Wednesday, August 8, 2018: 4:00 PM
356, New Orleans Ernest N. Morial Convention Center
Ignasi Arranz1, Bertrand Fournier1, Brian J. Shuter2, Nigel Lester3 and Pedro R. Peres-Neto1, (1)Department of Biology, Concordia University, Montreal, QC, Canada, (2)Ecology & Evolutionary Biology, University of Toronto, Toronto, ON, Canada, (3)Ontario Ministry of Natural Resources
Background/Question/Methods

The species-area relationship (SAR) has been a long-standing and successful model to predict and understand spatial variation in species numbers coexisting across local communities. Notwithstanding, there is much residual variation in SAR models so that local communities have less or more species than what is expected by their areas.

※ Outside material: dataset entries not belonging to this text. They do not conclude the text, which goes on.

(** * Polecat API example: client, paginated fetcher, CSV writer, lookups

    A shallow embedding of [download_docs.py] and [search.py].

    - JSON values produced by [json.loads] are the inductive type [json];
      a Python [dict] is an association list in insertion order.
    - Python exceptions are the type [exn]; code that may raise runs in
      the monad [M S], a state monad over [S] with an exception result.
    - The network is an oracle [server]: the reply to the k-th request.
      Every request issued and every call to [time.sleep] is recorded in
      the [world], so that theorems can count them.
    - The four CSV files are lists of rows; a row is the list of cells
      handed to [csv.writer.writerow].
    - [print] calls are not modelled. *)

From Stdlib Require Import ZArith List String Ascii Bool Lia DecimalString.
Import ListNotations.

Open Scope string_scope.
Open Scope Z_scope.

Set Warnings "-register-all".

(** ** JSON values *)

(** The values [json.loads] can return.  A Python [float] is kept as the
    bit pattern of its IEEE 754 double; the programs never compute with
    one, they only test truthiness and copy it into rows. *)
Inductive json : Type :=
| JNull
| JBool (b : bool)
| JInt (n : Z)
| JFloat (bits : Z)
| JStr (s : string)
| JList (xs : list json)
| JObj (kvs : list (string * json)).

Definition dict := list (string * json).

(** ** Exceptions and results *)

Definition headers := list (string * string).

(** [urllib.error.HTTPError(url, code, msg, hdrs, fp)]; [fp] is the
    response body. *)
Record http_error : Type := mkHTTPError {
  err_url : string;
  err_code : Z;
  err_msg : string;
  err_hdrs : headers;
  err_fp : string
}.

Inductive exn : Type :=
| HTTPError (e : http_error)
| URLError (reason : string)
| TypeError
| ValueError
| KeyError (key : string)
| AttributeError
| Exception (message : string).

(** [OutOfFuel] is not a Python outcome: it marks a [while] loop of the
    model that was given too little fuel to finish. *)
Inductive result (A : Type) : Type :=
| Ok (a : A)
| Raise (e : exn)
| OutOfFuel.

Arguments Ok {A} a.
Arguments Raise {A} e.
Arguments OutOfFuel {A}.

(** ** The state-and-exception monad *)

Definition M (S A : Type) : Type := S -> result A * S.

Definition ret {S A} (a : A) : M S A := fun s => (Ok a, s).

Definition raise {S A} (e : exn) : M S A := fun s => (Raise e, s).

Definition bind {S A B} (m : M S A) (k : A -> M S B) : M S B :=
  fun s =>
    match m s with
    | (Ok a, s') => k a s'
    | (Raise e, s') => (Raise e, s')
    | (OutOfFuel, s') => (OutOfFuel, s')
    end.

(** A pure computation that may raise, run inside [M]. *)
Definition lift {S A} (r : result A) : M S A := fun s => (r, s).

Declare Scope monad_scope.
Delimit Scope monad_scope with monad.
Notation "x <- m ;; k" := (bind m (fun x => k))
  (at level 61, m at next level, right associativity) : monad_scope.
Notation "m ;;; k" := (bind m (fun _ => k))
  (at level 61, right associativity) : monad_scope.
Open Scope monad_scope.
(** * HealthBox [database.py]: the JSON database backend

    A shallow embedding of [JSONDatabaseBackend] (load, save and the
    proxied mapping operations) over an explicit model of the Python
    object heap, the file system and the external collaborators
    ([json], [copy], [crypto]), followed by the properties of the
    persistence protocol. *)

From Stdlib Require Import ZArith Ascii String List Bool Lia.
From Stdlib Require Import Strings.Byte.
From stdpp Require Import gmap strings list fin_maps pretty.

Open Scope string_scope.
Open Scope list_scope.

Set Warnings "-register-all".

#[global] Instance byte_eq_decision : EqDecision byte := byte_eq_dec.

(** ** Python values and the object heap *)

Module Py.

Definition loc := nat.

(** Immutable (hashable) values.  Floats are outside the model. *)
Inductive atom :=
| ANone
| ABool (b : bool)
| AInt (z : Z)
| AStr (s : string).

(** A value is an immutable atom or a reference to a mutable object. *)
Inductive pyval :=
| VAtom (a : atom)
| VRef (l : loc).

(** Mutable objects: lists, and dicts in insertion order. *)
Inductive pyobj :=
| OList (items : list pyval)
| ODict (entries : list (atom * pyval)).

Definition heap := list pyobj.

Definition VNone : pyval := VAtom ANone.
Definition VBool (b : bool) : pyval := VAtom (ABool b).
Definition VStr (s : string) : pyval := VAtom (AStr s).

Part of this variation can reflect how energy transfer efficiency across trophic levels within local communities hinders or enable different types of species to coexist. Body size is a key trait involved in species coexistence and energy flux given that efficiency is expected to strongly covary with the distribution of body sizes within a local community. As such, we predict that more energetically efficient communities should allow the coexistence of a greater number of species than what is expected by their areas. The goal of this study was to test this hypothesis by proposing a quantitative framework that integrates model slopes from size-abundance distributions, a proxy for bioenergetic efficiency within local communities, into SAR models. We applied the proposed framework to model spatial patterns in fish richness across 700 lakes in the province of Ontario, Canada. These data represent one of the largest and most detailed studies of lake-fish abundance-size distributions globally.

Results/Conclusions

The SAR model explained about 30% of the total variation in species richness. The slope of size- abundance distributions for each lake were calculated by using a bounded maximum likelihood method that estimates the best fitting model predicting the size of individual fish. The steepness of the slope estimates the efficiency in energy transfer. Lakes with steeper size–abundance relationships are less efficient in energy transfer because there is less energy available to support large organisms. Conversely, lakes with shallower slopes for their mass-abundance relationships are more efficient in transferring energy across trophic levels and able to sustain relatively greater proportion of relatively large individuals. We then integrated the size-abundances slopes as an additional predictor into the SAR model and found that the prediction was in the expected direction. Lakes with positive residual variation (i.e., greater number of species than predicted by lake-area) tended to have shallower abundance-size slopes in relation to lakes with negative residual variation. To our knowledge, this is the first study linking SAR models and bioenergetics at the level of local communities to explain species coexistence.